Pendampingan yang dilakukan mencakup berbagai aspek, mulai dari kesiapan lahan, volume pengangkutan sampah, persoalan lingkungan, hingga kebutuhan teknis lainnya di daerah.
"Insyaallah Kemendagri akan mengawal mulai dari masalah lahan, volume sampah yang diangkut, lingkungan dan lainnya sesuai dengan perintah Pak Mendagri," ujar Bima.
Pernyataan tersebut disampaikan usai menghadiri penandatanganan kesepakatan bersama antara pemerintah daerah dan Danantara terkait percepatan pembangunan fasilitas PSEL.
Sementara itu, Menteri Koordinator Bidang Pangan Zulkifli Hasan menegaskan pemerintah pusat memberikan perhatian serius terhadap persoalan pengelolaan sampah nasional. Menurutnya, Presiden Prabowo Subianto menaruh perhatian besar agar persoalan sampah yang selama ini menjadi masalah lingkungan dapat segera ditangani.
"Oleh karena itu, kita harus segera menyelesaikan permasalahan sampah yang sejak lama menjadi beban lingkungan, polusi tanah, air, udara, mengancam kesehatan masyarakat," jelasnya.
Zulkifli menjelaskan, percepatan pengolahan sampah menjadi energi listrik juga sejalan dengan amanat Peraturan Presiden Nomor 109 Tahun 2025. Melalui kebijakan tersebut, sampah di berbagai daerah akan diolah menggunakan teknologi modern yang dinilai aman dan telah diterapkan di sejumlah negara.
Program tersebut menargetkan pembangunan di 25 lokasi yang mencakup 62 kabupaten/kota.
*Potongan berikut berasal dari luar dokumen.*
(* ===== verification/Domain.v ===== *)
(** The domain types of [piqo-core]: [context.rs], [orchestration.rs],
    [permissions.rs] (decisions, scopes, sources), [session.rs] (phases,
    projections) and [event_log.rs] (semantic events, recorded events).

    Field names carry a short prefix per record.  [u64], [u32], [u16], [u8]
    and [i64] fields are [Z]; a [BTreeMap<String, V>] is a [gmap string V]
    (see BTree for its iteration order). *)

From S2P Require Export Json.

Definition EventId : Type := Z.

(** ** context.rs *)

Definition CONTEXT_ESTIMATOR_VERSION : string := "utf8_bytes_v1".

Inductive CompactionStrategy := Deterministic | Llm.

Record ContextFact := mkFact { fact_id : string; fact_value : string }.

Record ToolCorrelation := mkCorrelation {
  tcor_call_id : string; tcor_tool_name : string; tcor_run_id : string }.

Record ContextArtifact := mkArtifact {
  ca_artifact_id : string;
  ca_supersedes_artifact_id : option string;
  ca_strategy : CompactionStrategy;
  ca_strategy_version : Z;
  ca_source_start_event_id : EventId;
  ca_source_end_event_id : EventId;
  ca_context_window_tokens : Z;
  ca_output_reserve_tokens : Z;
  ca_estimated_input_tokens : Z;
  ca_target_input_tokens : Z;
  ca_estimator_version : string;
  ca_summary : string;
  ca_tool_correlations : list ToolCorrelation }.

Record ContextProjection := mkContext {
  cp_durable_facts : list ContextFact;
  cp_active_artifact : option ContextArtifact;
  cp_last_failure : option string;
  cp_last_bypass_reason : option string }.

Definition context_default : ContextProjection := mkContext [] None None None.

(** [usize] values always fit [u64] on the 64-bit targets, so [try_from] never
    takes its fallback. *)
Definition estimate_tokens (serialized_bytes transcript_items tool_definitions : Z) : Z :=
  u64_sat_add (u64_sat_add serialized_bytes 2 / 3)
    (u64_sat_mul (u64_sat_add transcript_items tool_definitions) 8).

(** ** orchestration.rs *)

Record AgentBudget := mkBudget {
  max_model_turns : Z;
  max_duration_seconds : Z;
  max_tree_duration_seconds : Z;
  max_tree_tokens : Z;
  max_context_bytes : Z;
  max_result_bytes : Z }.

Record AgentLink := mkLink {
  al_instance_id : string;
  al_profile_id : string;
  al_parent_session_id : string;
  al_parent_run_id : string;
  al_parent_call_id : string;
  al_child_session_id : string;
  al_child_run_id : string;
  al_depth : Z;
  al_budget : AgentBudget;
  al_permission_ceiling : json }.

Inductive AgentTerminalStatus := ATCompleted | ATFailed | ATCancelled | ATInterrupted.

Record AgentResult := mkAgentResult {
  ar_instance_id : string;
  ar_profile_id : string;
  ar_child_session_id : string;
  ar_child_run_id : string;
  ar_status : AgentTerminalStatus;
  ar_output : option json;
  ar_output_truncated : bool;
  ar_usage : option json;
  ar_error : option string }.

Record DelegatedContextRef := mkContextRef {
  cr_source_session_id : string; cr_message_id : string; cr_last_event_id : Z }.

(** ** permissions.rs: the vocabulary of decisions *)

Inductive PermissionDecision := Allow | Ask | Deny.
Inductive PermissionScope := ScopeOnce | ScopeSession | ScopeProject | ScopeConfiguration.
Inductive PermissionDecisionSource :=
  | SourceDefault | SourceConfiguration | SourceInteractiveConfiguration
  | SourceProjectRule | SourceSessionRule | SourceRequestApproval.

(** ** session.rs: phases, messages, runs *)

Inductive AgentPhase := APCreated | APRunning | APWaitingForPermission | APFinished | APFailed.
Inductive SessionPhase := Created | Running | Interrupted | Finished | Failed.
Inductive MessageRole := System | User | Assistant | Tool.
Inductive MessageAuthor := AuthorSystem | AuthorUser | AuthorAgent (a : string) | AuthorTool (a : string).
Inductive ContentBlock := Text (s : string) | JsonBlock (v : json).
Inductive RunStatus :=
  | RQueued | RRunning | RRequiresAction | RCompleted | RFailed | RCancelled | RInterrupted.

Record SessionState := mkState {
  ss_session_id : string;
  ss_phase : SessionPhase;
  ss_revision : Z;
  ss_last_event_id : option Z }.

Record MessageProjection := mkMessage {
  mp_message_id : string;
  mp_role : MessageRole;
  mp_agent_id : option string;
  mp_author : MessageAuthor;
  mp_blocks : list ContentBlock;
  mp_completed : bool;
  mp_interrupted : bool;
  mp_first_event_id : Z;
  mp_last_event_id : Z }.

Record ToolCallProjection := mkToolCall {
  tc_call_id : string;
  tc_assistant_message_id : string;
  tc_agent_id : string;
  tc_tool_name : string;
  tc_arguments : json;
  tc_raw_arguments : string;
  tc_native : bool;
  tc_execution_id : option string;
  tc_result : option json }.

Record RunProjection := mkRun {
  rp_run_id : string;
  rp_retry_of : option string;
  rp_provider : string;
  rp_model : string;
  rp_request : json;
  rp_status : RunStatus;
  rp_attempt_id : option string;
  rp_attempts : Z;
  rp_error : option string;
  rp_usage : option json;
  rp_queue_priority : Z;
  rp_tool_calls : gmap string ToolCallProjection }.

Record PermissionProjection := mkPermission {
  pp_request_id : string;
  pp_run_id : string;
  pp_call_id : option string;
  pp_agent_id : string;
  pp_tool_name : string;
  pp_arguments : json;
  pp_decision : option PermissionDecision }.

Record AgentProjection := mkAgent {
  ap_agent_id : string;
  ap_parent_id : option string;
  ap_link : option AgentLink;
  ap_config_revision : option Z;
  ap_context : list DelegatedContextRef;
  ap_result : option AgentResult }.

Record SessionProjection := mkProjection {
  sp_state : SessionState;
  sp_messages : list MessageProjection;
  sp_agents : gmap string AgentPhase;
  sp_agent_instances : gmap string AgentProjection;
  sp_pending_permissions : gmap string PermissionProjection;
  sp_runs : gmap string RunProjection;
  sp_queue_paused : bool;
  sp_context : ContextProjection }.

(** ** event_log.rs: what the durable history is made of *)

Inductive SemanticEvent : Type :=
  | SessionCreated (title : option string)
  | SessionPhaseChanged (from to : SessionPhase) (reason : option string)
  | SessionInterrupted (reason : string)
  | SessionForked (parent_session_id : string) (at_event_id : EventId)
  | MessageStarted (message_id agent_id : string) (role : MessageRole) (author : MessageAuthor)
  | MessageContentAppended (message_id : string) (block : ContentBlock)
  | MessageCompleted (message_id : string)
  | MessageInterrupted (message_id : string)
  | RunQueued (run_id : string) (retry_of : option string) (provider model : string)
      (request : json)
  | RunStarted (run_id attempt_id : string) (attempt : Z)
  | RunAttemptStarted (run_id attempt_id : string) (attempt : Z)
  | RunAttemptFailed (run_id attempt_id error : string) (retryable : bool)
  | RunCompleted (run_id : string) (usage : option json)
  | RunFailed (run_id error : string)
  | RunCancelled (run_id : string) (reason : option string)
  | RunInterrupted (run_id reason : string)
  | RunRequiresAction (run_id : string) (call_ids : list string)
  | QueuePaused
  | QueueResumed
  | ToolCallEmitted (run_id assistant_message_id call_id agent_id tool_name : string)
      (arguments : json) (raw_arguments : string) (native : bool)
  | ToolExecutionStarted (run_id call_id execution_id : string)
  | ToolResult (run_id call_id agent_id tool_name : string) (res : json)
  | AgentPhaseChanged (agent_id : string) (phase : AgentPhase)
  | PermissionRequested (request_id run_id : string) (call_id : option string)
      (agent_id tool_name : string) (arguments : json)
  | PermissionResolved (request_id : string) (decision : PermissionDecision)
      (source : option PermissionDecisionSource) (scope : option PermissionScope)
      (rule_id reason : option string)
  | AgentSpawned (agent_id : string) (parent_id : option string) (link : option AgentLink)
      (config_revision : option Z)
  | AgentFinished (agent_id : string) (res : option AgentResult)
  | AgentContextCaptured (agent_id : string) (references : list DelegatedContextRef)
  | AgentResultDelivered (agent_id parent_run_id parent_call_id : string) (res : AgentResult)
  | ContextFactRecorded (fact : ContextFact)
  | ContextCompactionStarted (run_id artifact_id : string) (strategy : CompactionStrategy)
      (source_start_event_id source_end_event_id : EventId)
  | ContextCompacted (run_id : string) (artifact : ContextArtifact)
  | ContextCompactionFailed (run_id artifact_id code : string)
  | ContextCompactionBypassed (run_id reason : string).

Record RecordedEvent := mkRecorded {
  re_id : EventId;
  re_session_id : string;
  re_schema_version : Z;
  re_occurred_at : string;
  re_event : SemanticEvent;
  re_raw_data : option json }.

(** ** Decidable equality: the [==] the code uses on these types *)

#[export] Instance CompactionStrategy_eq_dec : EqDecision CompactionStrategy.
Proof. solve_decision. Defined.
#[export] Instance AgentTerminalStatus_eq_dec : EqDecision AgentTerminalStatus.
Proof. solve_decision. Defined.
#[export] Instance AgentResult_eq_dec : EqDecision AgentResult.
Proof. solve_decision. Defined.
#[export] Instance DelegatedContextRef_eq_dec : EqDecision DelegatedContextRef.
Proof. solve_decision. Defined.
#[export] Instance PermissionDecision_eq_dec : EqDecision PermissionDecision.
Proof. solve_decision. Defined.
#[export] Instance PermissionScope_eq_dec : EqDecision PermissionScope.
Proof. solve_decision. Defined.
#[export] Instance PermissionDecisionSource_eq_dec : EqDecision PermissionDecisionSource.
Proof. solve_decision. Defined.
#[export] Instance AgentPhase_eq_dec : EqDecision AgentPhase.
Proof. solve_decision. Defined.
#[export] Instance SessionPhase_eq_dec : EqDecision SessionPhase.
Proof. solve_decision. Defined.
#[export] Instance MessageRole_eq_dec : EqDecision MessageRole.
Proof. solve_decision. Defined.
#[export] Instance RunStatus_eq_dec : EqDecision RunStatus.
Proof. solve_decision. Defined.
#[export] Instance SessionState_eq_dec : EqDecision SessionState.
Proof. solve_decision. Defined.

(** The three final results of a run. *)
Definition terminal (s : RunStatus) : bool :=
  match s with
  | RCompleted | RFailed | RCancelled | RInterrupted => true
  | RQueued | RRunning | RRequiresAction => false
  end.

(** The token estimate never overflows and grows with the body. *)
Lemma estimate_tokens_range b i d :
  0 <= b -> 0 <= i -> 0 <= d -> 0 <= estimate_tokens b i d <= u64_max.
Proof.
  intros Hb Hi Hd. unfold estimate_tokens, u64_sat_add, u64_sat_mul, u64_max.
  pose proof (Z.div_pos (Z.min (2 ^ 64 - 1) (b + 2)) 3). lia.
Qed.
Definition run_failed (run_id error : string) (p : SessionProjection) :
    result ProjectionError SessionProjection :=
  p1 ← set_run_terminal run_id RFailed (Some error) p; Ok (set_queue_paused true p1).

Definition run_cancelled (run_id : string) (p : SessionProjection) :
    result ProjectionError SessionProjection :=
  p1 ← set_run_terminal run_id RCancelled None p; Ok (set_queue_paused true p1).

Definition run_interrupted (run_id reason : string) (p : SessionProjection) :
    result ProjectionError SessionProjection :=
  p1 ← set_run_terminal run_id RInterrupted (Some reason) p; Ok (set_queue_paused true p1).

Definition run_requires_action (run_id : string) (p : SessionProjection) :
    result ProjectionError SessionProjection :=
  p1 ← update_run run_id (fun r =>
    if negb (bool_decide (rp_status r = RRunning))
    then Err (InvalidRunTransition run_id (rp_status r) RRequiresAction)
    else Ok (set_status RRequiresAction r)) p;
  Ok (set_queue_paused true p1).

Definition tool_call_emitted (run_id assistant_message_id call_id agent_id tool_name : string)
    (arguments : json) (raw_arguments : string) (native : bool) (p : SessionProjection) :
    result ProjectionError SessionProjection :=
  update_run run_id (fun r =>
    if bool_decide (is_Some (rp_tool_calls r !! call_id)) then Err (DuplicateToolCall call_id)
    else Ok (set_tool_calls
      (<[call_id := mkToolCall call_id assistant_message_id agent_id tool_name arguments
                      raw_arguments native None None]> (rp_tool_calls r)) r)) p.

Definition tool_execution_started (run_id call_id execution_id : string)
    (p : SessionProjection) : result ProjectionError SessionProjection :=
  update_call run_id call_id (fun c =>
    if negb (tc_native c) then Err (ExternalToolExecution call_id)
    else match tc_execution_id c with
    | None => Ok (set_execution_id (Some execution_id) c)
    | Some existing =>
        if decide (existing = execution_id) then Ok c else Err (ConflictingToolExecution call_id)
    end) p.

Definition tool_result (run_id call_id : string) (res : json) (p : SessionProjection) :
    result ProjectionError SessionProjection :=
  update_call run_id call_id (fun c =>
    match tc_result c with
    | None => Ok (set_result (Some res) c)
    | Some existing =>
        if decide (existing = res) then Ok c else Err (ConflictingToolResult call_id)
    end) p.

Definition run_attempt_failed (run_id error : string) (p : SessionProjection) :
    result ProjectionError SessionProjection :=
  update_run run_id (fun r => Ok (set_error (Some error) r)) p.

Definition context_fact_recorded (fact : ContextFact) (p : SessionProjection) : SessionProjection :=
  let c := sp_context p in
  if existsb (fun f => String.eqb (fact_id f) (fact_id fact)) (cp_durable_facts c) then p
  else set_context (mkContext (cp_durable_facts c ++ [fact]) (cp_active_artifact c)
                      (cp_last_failure c) (cp_last_bypass_reason c)) p.

Definition context_compacted (artifact : ContextArtifact) (p : SessionProjection) :
    SessionProjection :=
  set_context (mkContext (cp_durable_facts (sp_context p)) (Some artifact) None None) p.

Definition context_compaction_failed (code : string) (p : SessionProjection) : SessionProjection :=
  let c := sp_context p in
  set_context (mkContext (cp_durable_facts c) (cp_active_artifact c) (Some code)
                 (cp_last_bypass_reason c)) p.

Definition context_compaction_bypassed (reason : string) (p : SessionProjection) :
    SessionProjection :=
  let c := sp_context p in
  set_context (mkContext (cp_durable_facts c) (cp_active_artifact c) (cp_last_failure c)
                 (Some reason)) p.

(** ** The projection *)

Module SessionProjection.

Definition new (session_id : string) : SessionProjection :=
  mkProjection (SessionState.new session_id) [] ∅ ∅ ∅ ∅ false context_default.

(** The [match] of [apply], after [self.state.apply] has succeeded. *)
Definition project_event (event_id : Z) (event : SemanticEvent) (p : SessionProjection) :
    SessionProjection * option ProjectionError :=
  match event with
  | MessageStarted id agent role author =>
      leave p (message_started event_id id agent role author p)
  | MessageContentAppended id block => leave p (message_content_appended event_id id block p)
  | MessageCompleted id => leave p (message_completed event_id id p)
  | MessageInterrupted id => leave p (message_interrupted event_id id p)
  | AgentSpawned agent parent link rev => agent_spawned agent parent link rev p
  | AgentPhaseChanged agent phase => (agent_phase_changed agent phase p, None)
  | AgentFinished agent res => agent_finished agent res p
  | AgentContextCaptured agent refs => leave p (agent_context_captured agent refs p)
  | AgentResultDelivered agent _ _ res => leave p (agent_result_delivered agent res p)
  | PermissionRequested req run call agent tool args =>
      leave p (permission_requested req run call agent tool args p)
  | PermissionResolved req decision _ _ _ _ => leave p (permission_resolved req decision p)
  | RunQueued run retry_of provider model request =>
      leave p (run_queued run retry_of provider model request p)
  | RunStarted run id n => leave p (run_started run id n p)
  | RunCompleted run usage => leave p (run_completed run usage p)
  | RunAttemptStarted run id n => leave p (run_attempt_started run id n p)
  | RunFailed run error => leave p (run_failed run error p)
  | RunCancelled run _ => leave p (run_cancelled run p)
  | RunInterrupted run reason => leave p (run_interrupted run reason p)
  | RunRequiresAction run _ => leave p (run_requires_action run p)
  | ToolCallEmitted run msg call agent tool args raw native =>
      leave p (tool_call_emitted run msg call agent tool args raw native p)
  | ToolExecutionStarted run call exec => leave p (tool_execution_started run call exec p)
  | ToolResult run call _ _ res => leave p (tool_result run call res p)
  | RunAttemptFailed run _ error _ => leave p (run_attempt_failed run error p)
  | QueuePaused => (set_queue_paused true p, None)
  | QueueResumed => (set_queue_paused false p, None)
  | SessionForked _ _ => (set_queue_paused true p, None)
  | ContextFactRecorded fact => (context_fact_recorded fact p, None)
  | ContextCompacted _ artifact => (context_compacted artifact p, None)
  | ContextCompactionFailed _ _ code => (context_compaction_failed code p, None)
  | ContextCompactionBypassed _ reason => (context_compaction_bypassed reason p, None)
  | SessionCreated _ | SessionPhaseChanged _ _ _ | SessionInterrupted _
  | ContextCompactionStarted _ _ _ _ _ => (p, None)
  end.

Definition apply (event_id : Z) (event : SemanticEvent) (p : SessionProjection) :
    SessionProjection * option ProjectionError :=
  match SessionState.apply event_id event (sp_state p) with
  | Err e => (p, Some e)
  | Ok s => project_event event_id event (set_state s p)
  end.

(** [apply(..)?] by a caller that drops the projection when it fails. *)
Definition try_apply (event_id : Z) (event : SemanticEvent) (p : SessionProjection) :
    result ProjectionError SessionProjection :=
  match apply event_id event p with
  | (p', None) => Ok p'
  | (_, Some e) => Err e
  end.

Definition active_run (p : SessionProjection) : option RunProjection :=
  List.find (fun r => bool_decide (rp_status r = RRunning)) (btree_values (sp_runs p)).

Definition queue_leb (l r : RunProjection) : bool :=
  (rp_queue_priority l <? rp_queue_priority r)
  || ((rp_queue_priority l =? rp_queue_priority r) && String.leb (rp_run_id l) (rp_run_id r)).

Definition queued_runs (p : SessionProjection) : list RunProjection :=
  sort_by queue_leb
    (List.filter (fun r => bool_decide (rp_status r = RQueued)) (btree_values (sp_runs p))).
(** What the model is offered is what can be called: the catalog of a
    manager that was used in any way lists tools of enabled servers with
    pairwise different, valid public names, in order, and calling one of these
    names finds that very tool. *)
Theorem mcp_catalog_is_callable behave m :
  manager_reachable m ->
  let '(m', tools) := catalog schema_ok behave m in
  manager_reachable m'
  /\ NoDup (mt_name <$> tools)
  /\ StronglySorted tool_leb tools
  /\ forall t, t ∈ tools -> exists e,
       m' !! mt_server_id t = Some e /\ ms_enabled (me_config e) = true
       /\ tool_wf (mt_server_id t) t
       /\ find_tool (mt_name t) (btree_entries m') = Some (mt_server_id t, e, t).
Proof.
  intros Hr. assert (Hr' : manager_reachable (start_enabled schema_ok behave m)).
  { eapply rtc_r; [exact Hr|apply step_start]. }
  destruct (manager_reachable_wf _ Hr') as [_ Hwf]. unfold catalog.
  set (m' := start_enabled schema_ok behave m) in *. split_and!; [done| | |].
  - rewrite sort_by_perm. apply unambiguous_NoDup.
  - apply sort_by_sorted; intros; [apply string_leb_total'|by eapply string_leb_trans].
  - intros t Ht. apply elem_of_sort_by, elem_of_unambiguous in Ht as [Ht Ho].
    pose proof Ht as (id & e & He & Hte)%all_tools_spec.
    destruct (Hwf _ _ He) as [_ Htools _ _ Hdis _]. rewrite Forall_forall in Htools.
    pose proof (Htools _ Hte) as Htw. assert (mt_server_id t = id) as Hid by apply Htw. rewrite Hid.
    exists e. split_and!; [done| |done|].
    + destruct (ms_enabled _) eqn:E; [done|]. destruct (Hdis eq_refl) as [_ Hnil]. rewrite Hnil in Hte.
      by apply not_elem_of_nil in Hte.
    + assert ((id, e) ∈ btree_entries m') as Hin by by apply elem_of_btree_entries.
      destruct (find_tool_complete _ _ _ _ _ Hin Hte eq_refl) as [[[id' e'] t'] Hf]. rewrite Hf.
      apply find_tool_Some in Hf as (Hin' & Ht' & En). apply elem_of_btree_entries in Hin'.
      assert (t' = t) as -> by (eapply occurrences_unique; [exact Ho| |exact Ht|done|done];
        apply all_tools_spec; eauto).
      destruct (Hwf _ _ Hin') as [_ Htools' _ _ _ _]. rewrite Forall_forall in Htools'.
      assert (mt_server_id t = id') as Hid' by apply (Htools' _ Ht').
      assert (id' = id) as -> by congruence. congruence.
Qed.

(** ** The restart budget *)

(** Running an entry through a series of demands; the number of processes
    started. *)
Definition starts (e : McpEntry) : bool :=
  ms_enabled (me_config e) && negb (me_connected e) && negb (exhausted e).

Fixpoint demand (id : string) (bs : list Behaviour) (e : McpEntry) : McpEntry * nat :=
  match bs with
  | [] => (e, 0%nat)
  | b :: bs =>
      let '(e', n) := demand id bs (fst (ensure_entry schema_ok b id e)) in
      (e', ((if starts e then 1 else 0) + n)%nat)
  end.

Definition fails (b : Behaviour) : Prop := match bh_launch b with Launched _ => False | _ => True end.

Lemma ensure_entry_fails b id e : fails b -> me_connected e = false ->
  let e' := fst (ensure_entry schema_ok b id e) in
  me_connected e' = false /\ me_config e' = me_config e
  /\ me_restart_attempts e' = (if starts e then u8_sat_add (me_restart_attempts e) 1 else me_restart_attempts e).
Proof.
  intros Hf Hc. unfold ensure_entry, starts. rewrite Hc. destruct (ms_enabled _); [|done]. simpl.
  destruct (exhausted e); [done|]. unfold fails in Hf. by destruct (bh_launch b).
Qed.

(** Restarts are bounded: however often tools of a server that cannot be
    started are asked for, its process is started at most
    [max_restart_attempts] times (once if that is zero). *)
Theorem failing_server_starts_bounded id bs e :
  entry_wf id e -> ms_max_restart_attempts (me_config e) <= u8_max -> me_connected e = false ->
  Forall fails bs ->
  Z.of_nat (snd (demand id bs e)) + me_restart_attempts e <= restart_limit (me_config e).
Proof.
  intros Hwf Hmax Hc Hf. apply ew_attempts in Hwf. revert e Hwf Hmax Hc.
  induction Hf as [|b bs Hb _ IH]; intros e Ha Hmax Hc; simpl; [lia|].
  destruct (ensure_entry_fails b id e Hb Hc) as (Hc' & Hcfg & Ha').
  set (e' := fst (ensure_entry schema_ok b id e)) in *.
  assert (Hst : starts e = true -> me_restart_attempts e' = me_restart_attempts e + 1
    /\ me_restart_attempts e + 1 <= restart_limit (me_config e)).
  { intros Hs. rewrite Hs in Ha'. unfold starts in Hs.
    apply andb_prop in Hs as [_ Hx]. apply negb_true_iff, exhausted_spec in Hx.
    unfold restart_limit, u8_sat_add, u8_max in *. lia. }
  specialize (IH e'). rewrite Hcfg in IH. destruct (demand id bs e') as [e2 n]. simpl in IH |- *.
  destruct (starts e); [destruct (Hst eq_refl) as [E ?]|]; 
    (enough (Z.of_nat n + me_restart_attempts e' <= restart_limit (me_config e)) by lia; apply IH; [lia|done..]).
Qed.

End invariant.

(** ** Witnesses *)

Definition example_server : McpServerConfig := McpServerConfig.new "server" [].
Definition example_tools : list DiscoveredTool :=
  [mkDiscovered "find" None []; mkDiscovered "two" None []; mkDiscovered "two" None []].
Definition example_behaviour : Behaviour := mkBehaviour (Launched example_tools) None.
Definition broken_behaviour : Behaviour := mkBehaviour SpawnFailed None.
Definition accept_schema (_ : json) : bool := true.

Lemma mcp_catalog_is_callable_witness :
  let m := fst (reconcile accept_schema (fun _ => broken_behaviour) {["files" := example_server]} ∅) in
  (mt_name <$> snd (catalog accept_schema (fun _ => example_behaviour) m)) = ["mcp__files__find"]
  /\ NoDup (mt_name <$> snd (catalog accept_schema (fun _ => example_behaviour) m)).
Proof.
  intros m. split; [vm_compute; reflexivity|].
  apply (mcp_catalog_is_callable accept_schema (fun _ _ => true) (fun _ => 0) (fun _ => example_behaviour) m).
  eapply rtc_once, (step_reconcile accept_schema (fun _ _ => true) (fun _ => 0)).
  apply map_Forall_singleton. vm_compute. discriminate.
Defined.

Lemma failing_server_starts_bounded_witness :
  let e := new_entry example_server in
  snd (demand accept_schema "files" (replicate 10 broken_behaviour) e) = 3%nat
  /\ Z.of_nat (snd (demand accept_schema "files" (replicate 10 broken_behaviour) e)) + 0 <= 3.
Proof.
  intros e. split; [vm_compute; reflexivity|].
  apply (failing_server_starts_bounded accept_schema "files" (replicate 10 broken_behaviour) e).
  - apply new_entry_wf. vm_compute. reflexivity.
  - vm_compute. discriminate.
  - reflexivity.
  - repeat constructor.
Defined.

(** ** A configuration that passes the checks and offers no tools *)

(** The identifier check of the configuration allows hyphens, the check of
    public tool names does not: no tool of a server with a hyphen in its id is
    ever offered. *)
Theorem hyphenated_server_offers_nothing schema_ok id tools :
  contains_byte "-" id = true -> compile_catalog schema_ok id tools = [].
Proof.
  intros Hid. unfold compile_catalog. enough (omap (public_tool schema_ok id) tools = []) as -> by done.
  induction tools as [|t l IH]; [done|]. simpl. unfold public_tool at 1, valid_public_name.
  rewrite !str_forallb_app, (contains_not_forallb _ "-" id) by done.
  rewrite andb_false_l, !andb_false_r. exact IH.
Qed.

Lemma hyphenated_server_offers_nothing_witness :
  compile_catalog accept_schema "my-files" example_tools = [].
Proof. by apply (hyphenated_server_offers_nothing accept_schema "my-files" example_tools). Defined.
Pada tahap awal, pelaksanaan difokuskan pada wilayah yang masuk kategori darurat sampah.
Dalam kesempatan itu, dilakukan penandatanganan kerja sama antara sejumlah pemerintah daerah di enam kawasan, meliputi Serang Raya, Semarang Raya, Kabupaten Bekasi, Bogor Raya, Medan Raya, dan Lampung Raya.
Turut hadir dalam kegiatan tersebut Menteri Lingkungan Hidup Jumhur Hidayat, Chief Investment Officer (CIO) Danantara Pandu Sjahrir, Kepala Badan Riset dan Inovasi Nasional (BRIN) Arif Satria, serta sejumlah gubernur dan kepala daerah terkait.